DATA SECTION:
────────────────────────────────────────

(** A normal value [R] of the working format that is not representable
    in [t <= prec T] bits and lies in the normal range of the operand
    type, perturbed by a noise of at most half a unit of the virtual
    precision and narrowed to the operand type: the narrowed value, when
    finite, is within one unit of the virtual precision of [R]; it is
    finite when [R] is below the last binade of the operand type. *)
Lemma narrowed_noise_bound sR mR eR sd md en t :
  1 <= t <= prec T ->
  eminW <= eR ->
  2 ^ (prec W - 1) <= Zpos mR < 2 ^ prec W ->
  Zpos mR mod 2 ^ (prec W - t) <> 0 ->
  eminT <= eR + prec W - prec T ->
  eminW <= en ->
  Zpos md * 2 ^ (en - eminW) <= 2 ^ (prec W - t - 1) * 2 ^ (eR - eminW) ->
  let R := S754_finite sR mR eR in
  let r' := cast T (fadd W R (S754_finite sd md en)) in
  (eR + prec W + 1 <= emax T -> is_finite r' = true)
  /\ (is_finite r' = true ->
      (Qabs (SF2Q r' - SF2Q R) < pow2 (eR + prec W - t))%Q).
Proof.
  intros Ht HeR HmR Hr HeT Hen HN R r'.
  assert (HpT : 0 < prec T) by lia.
  assert (HpW : 0 < prec W) by lia.
  assert (HcT : eminW <= eminT) by (unfold SpecFloat.emin; lia).
  set (c := eminW) in *.
  set (j := eR - c) in *.
  assert (Hj : 0 <= j) by (unfold j; lia).
  destruct (cell_powers j t Hj ltac:(lia))
    as (Pj & EG & EH & Ha & ET & ET1 & EB & ETt & EBt & HH & Pd).
  rewrite <- EH in HN.
  set (XR := Zpos mR * 2 ^ j) in *.
  set (XN := Zpos md * 2 ^ (en - c)) in *.
  assert (PN : 0 < XN).
  { unfold XN. apply Z.mul_pos_pos; [plia | apply Z.pow_pos_nonneg; plia]. }
  assert (E4 : 2 ^ (prec W - 1 + j) = 2 ^ (prec W - 1) * 2 ^ j)
    by (apply Z.pow_add_r; plia).
  assert (E5 : 2 ^ (prec W + j) = 2 ^ prec W * 2 ^ j)
    by (apply Z.pow_add_r; plia).
  assert (HXR : 2 ^ (prec W - 1 + j) <= XR < 2 ^ (prec W + j)).
  { unfold XR. rewrite E4, E5. split.
    - apply Z.mul_le_mono_nonneg_r; plia.
    - apply Z.mul_lt_mono_pos_r; plia. }
  assert (PB : 0 < 2 ^ (prec W - 2 + j)) by (apply Z.pow_pos_nonneg; plia).
  (* the sum at the working precision *)
  assert (Hadd : exists X,
             fadd W R (S754_finite sd md en) = SFofZ (prec W) (emax W) sR c (RNzW c X)
             /\ XR - 2 ^ (prec W - t - 1 + j) <= X
                <= XR + 2 ^ (prec W - t - 1 + j)).
  { unfold fadd, R.
    rewrite (SFadd_finite (prec W) (emax W) HpW c) by (unfold c; plia).
    cbv zeta. unfold Zval. cbn [sign_of Zmag]. fold j XR XN.
    set (S := cond_Zopp sR XR + cond_Zopp sd XN).
    assert (HZabs : XR - 2 ^ (prec W - t - 1 + j) <= Z.abs S
                    <= XR + 2 ^ (prec W - t - 1 + j)).
    { unfold S. destruct sR, sd; simpl; plia. }
    assert (HZneg : (S <? 0) = sR).
    { unfold S. destruct sR, sd; simpl; apply Z.ltb_lt || apply Z.ltb_ge; plia. }
    destruct (Z.eqb_spec S 0) as [S0|_];
      [rewrite S0 in HZabs; simpl in HZabs; plia|].
    rewrite HZneg. exists (Z.abs S). split; [reflexivity | exact HZabs]. }
  destruct Hadd as (X & Hsum & HX).
  set (Y := RNzW c X) in *.
  assert (HX0 : 0 < X) by plia.
  assert (HY0 : 0 < Y).
  { assert (2 ^ (prec W - 2 + j) <= Y); [|plia].
    apply RNz_ge; try plia. apply on_grid_pow2; unfold c; plia. }
  assert (HYg : on_gridW c Y) by (apply RNz_grid; unfold c; plia).
  assert (Hcast : r' = SFofZ (prec T) (emax T) sR c (RNzT c Y)).
  { unfold r'. rewrite Hsum.
    apply (cast_SFofZ T W); try assumption; try plia.
    intros _. exact HYg. }
  pose proof (narrowed_upper j (Zpos mR) t X Hj Ht HmR Hr
                ltac:(unfold j, c; plia) ltac:(fold XR; plia) HY0) as Hup.
  pose proof (narrowed_lower j (Zpos mR) t X Hj Ht HmR Hr
                ltac:(unfold j, c; plia) ltac:(fold XR; plia)) as Hlow.
  fold c Y XR in Hup, Hlow.
  set (Z' := RNzT c Y) in *.
  assert (HG : 2 ^ (prec W - t + j) <= 2 ^ (prec W - 1 + j))
    by (apply Z.pow_le_mono_r; plia).
  assert (HZ0 : 0 < Z') by plia.
  assert (HZg : on_gridT c Z') by (apply RNz_grid; plia).
  rewrite Hcast. unfold Rounding.SFofZ.
  destruct (Z.eqb_spec Z' 0) as [|_]; [plia|].
  split.
  - intros Hov.
    assert (HL : Z.log2 Z' < prec W + j + 1).
    { apply Z.log2_lt_pow2; [plia|]. plia. }
    destruct (Z.leb_spec (Rounding.zexp (prec T) (emax T) c Z')
                (emax T - prec T)) as [|Hbad]; [reflexivity|].
    exfalso. unfold Rounding.zexp, SpecFloat.fexp, SpecFloat.emin in Hbad.
    unfold j, c, SpecFloat.emin in *. plia.
  - destruct (Z.leb_spec (Rounding.zexp (prec T) (emax T) c Z')
                (emax T - prec T)) as [Hok|]; [|discriminate].
    intros _.
    pose proof (SF2Q_SFofZ (prec T) (emax T) sR c Z' HcT HZ0 HZg Hok) as HQ.
    unfold Rounding.SFofZ in HQ.
    destruct (Z.eqb_spec Z' 0) as [|_]; [plia|].
    destruct (Z.leb_spec (Rounding.zexp (prec T) (emax T) c Z')
                (emax T - prec T)) as [_|]; [|plia].
    rewrite HQ.
    assert (HR : (SF2Q R == inject_Z (cond_Zopp sR XR) * pow2 c)%Q).
    { unfold R, SF2Q, XR. rewrite !inject_Z_cond_Zopp.
      rewrite inject_Z_mult, inject_Z_pow2 by plia.
      replace eR with (j + c) at 1 by (unfold j; plia).
      rewrite pow2_add. ring. }
    rewrite HR.
    assert (Hd : (inject_Z (cond_Zopp sR Z') * pow2 c
                  - inject_Z (cond_Zopp sR XR) * pow2 c
                  == inject_Z (cond_Zopp sR (Z' - XR)) * pow2 c)%Q).
    { rewrite !inject_Z_cond_Zopp. unfold Z.sub.
      rewrite inject_Z_plus, inject_Z_opp. ring. }
    rewrite Hd, Qabs_Qmult, Qabs_inject_Z.
    rewrite (Qabs_pos (pow2 c)) by (apply Qlt_le_weak, pow2_pos).
    replace (Z.abs (cond_Zopp sR (Z' - XR))) with (Z.abs (Z' - XR))
      by (destruct sR; simpl; plia).
    assert (Hk : (pow2 (eR + prec W - t)
                  == inject_Z (2 ^ (prec W - t + j)) * pow2 c)%Q).
    { rewrite inject_Z_pow2 by plia.
      rewrite <- pow2_add. apply pow2_eq. unfold j. plia. }
    rewrite Hk.
    apply Qmult_lt_r; [apply pow2_pos|].
    rewrite <- Zlt_Qlt. plia.
Qed.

────────────────────────────────────────

TASK: Exactly as written, copy the lines from the one containing "(emax T - prec T)) as [_|];" to the end of the entries, both ends included.

RESULT FOR THIS EXERCISE:
                (emax T - prec T)) as [_|]; [|plia].
    rewrite HQ.
    assert (HR : (SF2Q R == inject_Z (cond_Zopp sR XR) * pow2 c)%Q).
    { unfold R, SF2Q, XR. rewrite !inject_Z_cond_Zopp.
      rewrite inject_Z_mult, inject_Z_pow2 by plia.
      replace eR with (j + c) at 1 by (unfold j; plia).
      rewrite pow2_add. ring. }
    rewrite HR.
    assert (Hd : (inject_Z (cond_Zopp sR Z') * pow2 c
                  - inject_Z (cond_Zopp sR XR) * pow2 c
                  == inject_Z (cond_Zopp sR (Z' - XR)) * pow2 c)%Q).
    { rewrite !inject_Z_cond_Zopp. unfold Z.sub.
      rewrite inject_Z_plus, inject_Z_opp. ring. }
    rewrite Hd, Qabs_Qmult, Qabs_inject_Z.
    rewrite (Qabs_pos (pow2 c)) by (apply Qlt_le_weak, pow2_pos).
    replace (Z.abs (cond_Zopp sR (Z' - XR))) with (Z.abs (Z' - XR))
      by (destruct sR; simpl; plia).
    assert (Hk : (pow2 (eR + prec W - t)
                  == inject_Z (2 ^ (prec W - t + j)) * pow2 c)%Q).
    { rewrite inject_Z_pow2 by plia.
      rewrite <- pow2_add. apply pow2_eq. unfold j. plia. }
    rewrite Hk.
    apply Qmult_lt_r; [apply pow2_pos|].
    rewrite <- Zlt_Qlt. plia.
Qed.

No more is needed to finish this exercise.